Preliminary studies show that bilateral cochlear implantation improves speech-recognition ability in many subjects; however, the magnitude of this improvement has been variable. The objective of our research was to explore means to better differentiate the binaural benefit that many patients who receive bilateral cochlear implants (CIs) describe.Hypothesis:
Binaural improvements in speech-perception performance will be consistently evident across patients when they are tested in more challenging listening situations.Design:
This was a prospective clinical study. Speech-perception performance was compared between the unilateral and bilateral cochlear implant conditions. Because the purpose was to investigate testing parameters that would demonstrate binaural benefit, word- and sentence-recognition tests were administered under several stimulation conditions: with and without noise and at three presentation levels. In addition, all subjects completed the Abbreviated Profile of Hearing Aid Benefit as a measure of subjective benefit. Subjects were adult cochlear implant recipients. Three device manufacturers were represented (Advanced Bionics Corporation, Cochlear Americas, and the Med-El Corporation); three patients received simultaneous implantation, and the other four patients received sequential CIs. The setting was a comprehensive cochlear implant program/tertiary referral center. The main outcomes measures were speech-recognition scores in percent correct, mean score difference for unilateral versus bilateral conditions, and subjective benefit scores.Results:
The most significant improvements in binaural cochlear implant use were found when subjects were tested with sentence material presented at 60 dB SPL with a +8 dB signal-to-noise ratio.

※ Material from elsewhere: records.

Lemma poll_size_ext e d b :
  engine_ok e -> state_of e d = Body (Chunked Size) -> body_fixed e d (Chunked Size) b.
Proof.
  intros I S.
  assert (I' : engine_ok (ext d b e)) by (apply ok_ext; [done|unfold can_consume; by rewrite S]).
  assert (S' : state_of (ext d b e) d = Body (Chunked Size)) by by rewrite state_ext.
  pose proof (size_scan _ d I' S') as Sc. unfold body_fixed, poll_body, poll_chunked.
  rewrite Sc, size_scan by done. clear Sc. rewrite dir_ext, limits_ext, buf_mext. set (m := dir e d).
  pose proof (scan_crlf_fst (DirMachine.buf m)) as E. pose proof (scan_crlf_fst (DirMachine.buf m ++ b)) as E'.
  pose proof (scan_crlf_snd (DirMachine.buf m) 0) as Sn. pose proof (scan_crlf_snd (DirMachine.buf m ++ b) 0) as Sn'.
  pose proof (fun n => find_crlf_app (DirMachine.buf m) b 0 n (Z.le_refl 0)) as A.
  pose proof (fun n => find_crlf_range (DirMachine.buf m) 0 n (Z.le_refl 0)) as R.
  destruct (scan_crlf (DirMachine.buf m) 0) as [found sc] eqn:F.
  destruct (scan_crlf (DirMachine.buf m ++ b) 0) as [found' sc'] eqn:F'. cbn [fst snd] in *. subst found found' sc sc'.
  destruct (find_crlf_from (DirMachine.buf m) 0) as [eol|] eqn:Q.
  2:{ case_if; [|done]. right. unfold poison. simpl. by rewrite dir_set. }
  rewrite (A eol eq_refl). specialize (R eol eq_refl). cbn [default]. rewrite scanned_mext.
  case_if; [left; by rewrite fail_ext, fail_mext|]. rewrite ztake_app_le by lia.
  destruct (parse_hex _) as [size|]; [|left; by rewrite fail_ext, fail_mext].
  case_if; [unfold emit; by rewrite set_ext, ext_set|].
  rewrite take_mext by (simpl; lia). destruct (DirMachine.take _ _) as [m1 raw]. cbn [fst snd]. left. unfold emit.
  by rewrite set_ext, ext_set.
Qed.
Lemma poll_trailer_ext e d b :
  engine_ok e -> state_of e d = Body (Chunked Trailer) -> body_fixed e d (Chunked Trailer) b.
Proof.
  intros I S. unfold body_fixed, poll_body, poll_chunked. rewrite dir_ext, limits_ext, buf_mext. set (m := dir e d).
  pose proof (scan_trailer_app (DirMachine.buf m) b) as A. pose proof (scan_trailer_range (DirMachine.buf m)) as R.
  pose proof (scan_trailer_later (DirMachine.buf m) b) as Lt.
  pose proof (scan_trailer_snd (DirMachine.buf m)) as Sn. pose proof (scan_trailer_snd (DirMachine.buf m ++ b)) as Sn'.
  pose proof (zlen_nonneg b).
  destruct (scan_trailer_end (DirMachine.buf m)) as [found sc].
  destruct (scan_trailer_end (DirMachine.buf m ++ b)) as [found' sc']. cbn [fst snd] in *. subst sc sc'.
  destruct found as [n|].
  - specialize (A n eq_refl). specialize (R n eq_refl). subst found'. cbn [is_some]. rewrite scanned_mext.
    case_if; [left; by rewrite fail_ext, fail_mext|].
    rewrite take_mext by (simpl; lia). destruct (DirMachine.take _ _) as [m1 raw]. cbn [fst snd]. left. unfold emit.
    by rewrite set_ext, ext_set.
  - case_if; [|done]. left. rewrite scanned_mext, fail_ext, fail_mext. rewrite zlen_app.
    destruct found' as [n|]; case_if; try done; [|lia]. specialize (Lt n eq_refl eq_refl). lia.
Qed.
Lemma poll_body_ext e d b body : engine_ok e -> state_of e d = Body body -> body_fixed e d body b.
Proof.
  intros I S. pose proof (ok_dir e d I) as (_ & Q). unfold resumable in Q. pose proof S as S'. unfold state_of in S'.
  rewrite S' in Q. pose proof (zlen_nonneg (DirMachine.buf (dir e d))) as Ln.
  destruct body as [r|[|r| |]|].
  - destruct Q as (Sc & Q). destruct (Z.eq_dec r 0) as [->|Hr].
    { unfold body_fixed, poll_body. simpl. rewrite switch_ext. destruct (pending_switch e); left; unfold emit.
      - by destruct d.
      - by rewrite set_ext, ext_set, dir_ext. }
    destruct (Z.eq_dec (zlen (DirMachine.buf (dir e d))) 0) as [Z0|].
    { unfold body_fixed, poll_body. rewrite Z0, (proj2 (Z.eqb_neq r 0)) by lia. by rewrite Z.min_r by lia. }
    destruct (Z.lt_ge_cases (zlen (DirMachine.buf (dir e d))) r).
    { destruct (length_partial e d r Sc) as (e' & ev & E & G); [lia|]. unfold body_fixed. rewrite E. by right. }
    unfold body_fixed, poll_body. rewrite dir_ext, buf_mext. rewrite !Z.min_l by zlia. eqbs.
    rewrite take_mext by lia. destruct (DirMachine.take _ _) as [m1 raw]. cbn [fst snd]. left. unfold emit.
    by rewrite set_ext, ext_set.
  - by apply poll_size_ext.
  - destruct Q as (Sc & Q).
    destruct (Z.eq_dec (zlen (DirMachine.buf (dir e d))) 0) as [Z0|].
    { unfold body_fixed, poll_body, poll_chunked. rewrite Z0. by rewrite Z.min_r by lia. }
    destruct (Z.lt_ge_cases (zlen (DirMachine.buf (dir e d))) r).
    { destruct (data_partial e d r Sc) as (e' & ev & E & G); [lia|]. unfold body_fixed. rewrite E. by right. }
    unfold body_fixed, poll_body, poll_chunked. rewrite dir_ext, buf_mext. rewrite !Z.min_l by zlia.
    rewrite (proj2 (Z.eqb_neq r 0)) by lia.
    rewrite take_mext by lia. destruct (DirMachine.take _ _) as [m1 raw]. cbn [fst snd]. left. unfold emit.
    by rewrite set_ext, ext_set.
  - unfold body_fixed, poll_body, poll_chunked. rewrite dir_ext, buf_mext.
    destruct (Z.ltb_spec (zlen (DirMachine.buf (dir e d))) 2); [done|].
    destruct (Z.ltb_spec (zlen (DirMachine.buf (dir e d) ++ b)) 2); [zlia|].
    rewrite ztake_app_le by lia. destruct (negb _); [left; by rewrite fail_ext, fail_mext|].
    rewrite take_mext by lia. destruct (DirMachine.take _ _) as [m1 raw]. cbn [fst snd]. left. unfold emit.
    by rewrite set_ext, ext_set.
  - by apply poll_trailer_ext.
  - destruct (Z.eq_dec (zlen (DirMachine.buf (dir e d))) 0) as [Z0|].
    { unfold body_fixed, poll_body. by rewrite Z0. }
    destruct (until_close_partial e d Q S) as (e' & ev & E & G); [lia|]. unfold body_fixed. rewrite E. by right.
Qed.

Six of seven subjects showed significant binaural improvement, with a mean improvement score of 12.43% (SD = 5.32). All subjects preferred the binaural listening condition. Measured improvements in quality of life were seen.Conclusions:
Preliminary study findings suggest that significant cochlear implant binaural benefit in speech perception may be observed when testing in more difficult listening situations (i.e., lower presentation levels and in noise). According to the outcome of our study, testing the binaural benefit of CIs requires consideration of suitable test materials and stimulation parameters.